If things get worse with the pandemic (as I expect they will) and we are forced into a complete lockdown again, I have warned him that I will be ripping up the carpets in the house. We bought our house 4 years ago and it has wall to wall beige carpet in all the rooms. There are supposed to be dark stained hardwood floors underneath, though god only knows what shape they are in. The only way to find out is to rip it all up. Something I have been putting off since it would be a major disruption to my business. However, if I am forced to suspend work, up they will come. He is dead set against the idea because he hates having the house in complete disarray. Even the idea of hiring a company come in to replace the current carpet seems to be too much for him to handle. I get it, he wants some control of something in his life. I will do it anyway because if I have nothing to do, I will go mad. If the floors are in decent shape, great! I will buy some area rugs and be done. If they need to be refinished, hopefully I will be able to get that done. If they are completely beyond saving, then new carpet it is! But definitely not beige. 



2 comments:

Naturist Fab said...


I can so relate to your story as my husband and I have been together 25 years and married 4 years ago. He retired 7 years ago and I due to undergoing cancer surgery a week after we were married and my employer put me on disability to age 65.

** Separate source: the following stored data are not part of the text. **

(** X16. Every extraction call of a run is accounted for: the number of
    calls is the number of records in the results plus the number of
    failures written to the console, also when the run ends on an error. *)
Theorem startExtraction_accounting (files : list FileInput) st :
  files <> [] ->
  exists evs,
    trace (startExtraction files st) = (trace st ++ evs)%list /\
    List.length (extract_calls evs)
    = (List.length (results (startExtraction files st))
       + List.length (console_errors evs))%nat.
Proof.
  intros Hne.
  destruct (startExtraction_collect files st Hne) as (Hres & _ & _ & _ & Htr).
  eexists. split; [exact Htr|]. rewrite Hres.
  change (SetProgress (of_nat 0)
            :: run_events 0 (List.length files) files
            ++ [SetProgress (of_nat 100)])%list
    with ([SetProgress (of_nat 0)]
            ++ run_events 0 (List.length files) files
            ++ [SetProgress (of_nat 100)])%list.
  rewrite !extract_calls_app, !console_errors_app, !length_app.
  rewrite run_events_account. simpl. lia.
Qed.

(** X17. A run over a non-empty file list starts afresh: its results, error
    message, progress and processing flag, and the events it adds, are the
    same from whatever state it starts; results and error message of an
    earlier run are gone. *)
Theorem startExtraction_restarts (files : list FileInput) st1 st2 :
  files <> [] ->
  results (startExtraction files st1) = results (startExtraction files st2) /\
  error (startExtraction files st1) = error (startExtraction files st2) /\
  progress (startExtraction files st1) = progress (startExtraction files st2) /\
  isProcessing (startExtraction files st1)
  = isProcessing (startExtraction files st2) /\
  exists evs,
    trace (startExtraction files st1) = (trace st1 ++ evs)%list /\
    trace (startExtraction files st2) = (trace st2 ++ evs)%list.
Proof.
  intros Hne.
  destruct (startExtraction_collect files st1 Hne) as (Hr1 & Hp1 & Hg1 & He1 & Ht1).
  destruct (startExtraction_collect files st2 Hne) as (Hr2 & Hp2 & Hg2 & He2 & Ht2).
  rewrite Hr1, Hr2, Hp1, Hp2, Hg1, Hg2, He1, He2.
  repeat split. eexists. split; [exact Ht1|exact Ht2].
Qed.

End AccumulatorMore.

Section ProgressBounds.
Context {num : Type} {safe : nat -> Prop} `{JSNumberLaws num safe}.
Implicit Types (st : AppState num).

(** X18. Every progress value set during a run lies between 0 and 100 (the
    number of files and the page counts being safe whole numbers), also when
    extractions fail or the run ends on an error. *)
Theorem progress_within_bounds (files : list FileInput) st :
  safe (List.length files) -> Forall (safe_file safe) files ->
  exists evs,
    trace (startExtraction files st) = (trace st ++ evs)%list /\
    Forall (fun v => le (of_nat 0) v /\ le v (of_nat 100)) (progress_values evs).
Proof.
  intros Hst Hfiles. destruct files as [|f fs].
  - exists []. split; [now rewrite app_nil_r|constructor].
  - set (files := f :: fs) in *.
    assert (0 < List.length files)%nat as Ht by (simpl; lia).
    destruct (startExtraction_collect files st) as (_ & _ & _ & _ & Htr);
      [discriminate|].
    eexists. split; [exact Htr|].
    change (SetProgress (of_nat 0)
              :: run_events 0 (List.length files) files
              ++ [SetProgress (of_nat 100)])%list
      with ([SetProgress (of_nat 0)]
              ++ run_events 0 (List.length files) files
              ++ [SetProgress (of_nat 100)])%list.
    rewrite !progress_values_app.
    assert (le (of_nat 0) (of_nat 100)) as H0100 by (apply of_nat_le; lia).
    assert (le (of_nat 0) (of_nat 0)) as H00 by (apply of_nat_le; lia).
    assert (le (of_nat 100) (of_nat 100)) as H11 by (apply of_nat_le; lia).
    apply Forall_app. split; [|apply Forall_app; split].
    + simpl. constructor; [split; assumption|constructor].
    + destruct (run_events_progress (List.length files) files 0 Ht Hst Hfiles)
        as [_ Hb]; [simpl; lia|].
      rewrite (percent_start (List.length files) Ht Hst) in Hb.
      rewrite (percent_end (List.length files) Ht Hst) in Hb. exact Hb.
    + simpl. constructor; [split; assumption|constructor].
Qed.

End ProgressBounds.

(** Instance of X14: the record of the first page of the third sample file
    stems from that page. *)
Lemma startExtraction_records_sound_witness :
  exists pages j data,
    In (PdfPages pages) sample_files /\
    nth_error pages j = Some (Extracted data) /\
    page_record 1 aewol_2 = page_record (S j) data /\
    pageNumber (page_record 1 aewol_2) = Some (S j) /\
    (1 <= S j <= List.length pages)%nat /\
    votingType (page_record 1 aewol_2) = mappedType (S j) (votingType data) /\
    district (page_record 1 aewol_2) = district data /\
    candidateVotes (page_record 1 aewol_2) = candidateVotes data.
Proof.
  apply (@startExtraction_records_sound Qcanon.Qc ExactNumber.exact
           sample_files sample_state (page_record 1 aewol_2)).
  - discriminate.
  - vm_compute. right. right. left. reflexivity.
Defined.

(** Instance of X15: a file after the one that fails to render. *)
Lemma file_loop_stops_at_failure_witness :
  results (startExtraction (sample_files ++ [PdfPages [Extracted aewol_1]])
                           sample_state)
  = results (startExtraction sample_files sample_state).
Proof.
  apply (proj2 (@file_loop_stops_at_failure Qcanon.Qc ExactNumber.exact
                  (firstn 2 sample_files) [PdfPages [Extracted aewol_1]]
                  (PdfPages [Extracted aewol_2;
                             RenderThrows (ErrorObject "Canvas context error");
                             Extracted hallim])
                  (ErrorObject "Canvas context error") eq_refl)
               sample_state).
Defined.

(** Instance of X16 on the sample run. *)
Lemma startExtraction_accounting_witness :
  exists evs,
    trace (startExtraction sample_files sample_state)
    = (trace sample_state ++ evs)%list /\
    List.length (extract_calls evs)
    = (List.length (results (startExtraction sample_files sample_state))
       + List.length (console_errors evs))%nat.
Proof.
  apply (@startExtraction_accounting Qcanon.Qc ExactNumber.exact
           sample_files sample_state).
  discriminate.
Defined.

(** Instance of X17: the sample run from the sample state and from an empty
    state. *)
Lemma startExtraction_restarts_witness :
  results (startExtraction sample_files sample_state)
  = results (startExtraction sample_files
               (mkAppState [] true (ExactNumber.whole 7) None [])).
Proof.
  apply (@startExtraction_restarts Qcanon.Qc ExactNumber.exact sample_files
           sample_state (mkAppState [] true (ExactNumber.whole 7) None [])).
  discriminate.
Defined.

(** Instance of X18 in exact arithmetic. *)
Lemma progress_within_bounds_witness :
  exists evs,
    trace (startExtraction sample_files sample_state)
    = (trace sample_state ++ evs)%list /\
    Forall (fun v => Qcanon.Qcle (ExactNumber.whole 0) v
                     /\ Qcanon.Qcle v (ExactNumber.whole 100))
           (progress_values evs).
Proof.
  apply (@progress_within_bounds Qcanon.Qc (fun _ => True)
           ExactNumber.exact ExactNumberFacts.exact_laws).
  - exact I.
  - repeat constructor.
Defined.

(** ** Image payload *)

Lemma split_comma_cons (s : string) :
  exists piece pieces, split_comma s = piece :: pieces.
Proof.
  induction s as [|ch s (piece & pieces & IH)]; simpl; [eauto|].
  destruct (Ascii.eqb ch comma_char); [eauto|]. rewrite IH. eauto.
Qed.

Lemma split_comma_plain (s : string) :
  count_char comma_char s = 0%nat -> split_comma s = [s].
Proof.
  induction s as [|ch s IH]; simpl; [reflexivity|].
  destruct (Ascii.eqb ch comma_char); [discriminate|].
  intros Hs. now rewrite IH.
Qed.

Lemma split_comma_app (header rest : string) :
  count_char comma_char header = 0%nat ->
  split_comma (header ++ String comma_char rest) = header :: split_comma rest.
Proof.
  induction header as [|ch header IH]; simpl.
  - reflexivity.
  - destruct (Ascii.eqb ch comma_char); [discriminate|].
    intros Hs. now rewrite IH.
Qed.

I am an artist/cartoonist so I have plenty of time to myself in my own world and I can understand the need of self pleasure. I need to make time for myself myself since we are together 24/7 I think I go insane.

I have been a naturist for 11 years and before the pandemic I would participate in nudist social
gatherings with a nudist club. My husband is not a nudist and it was one of the few times we would be apart.

I can only hope for some sense of normalcy in 2021 when I can go back to drawing or modeling for art groups and skinny dipping with my nudist club.

I wish for you both, a brighter 2021.

Fabien Lutz-Barabé
Nova Scotia Canada

Jack said...

Thanks for your kind words and I wish you the best until things return to some sort of normalcy.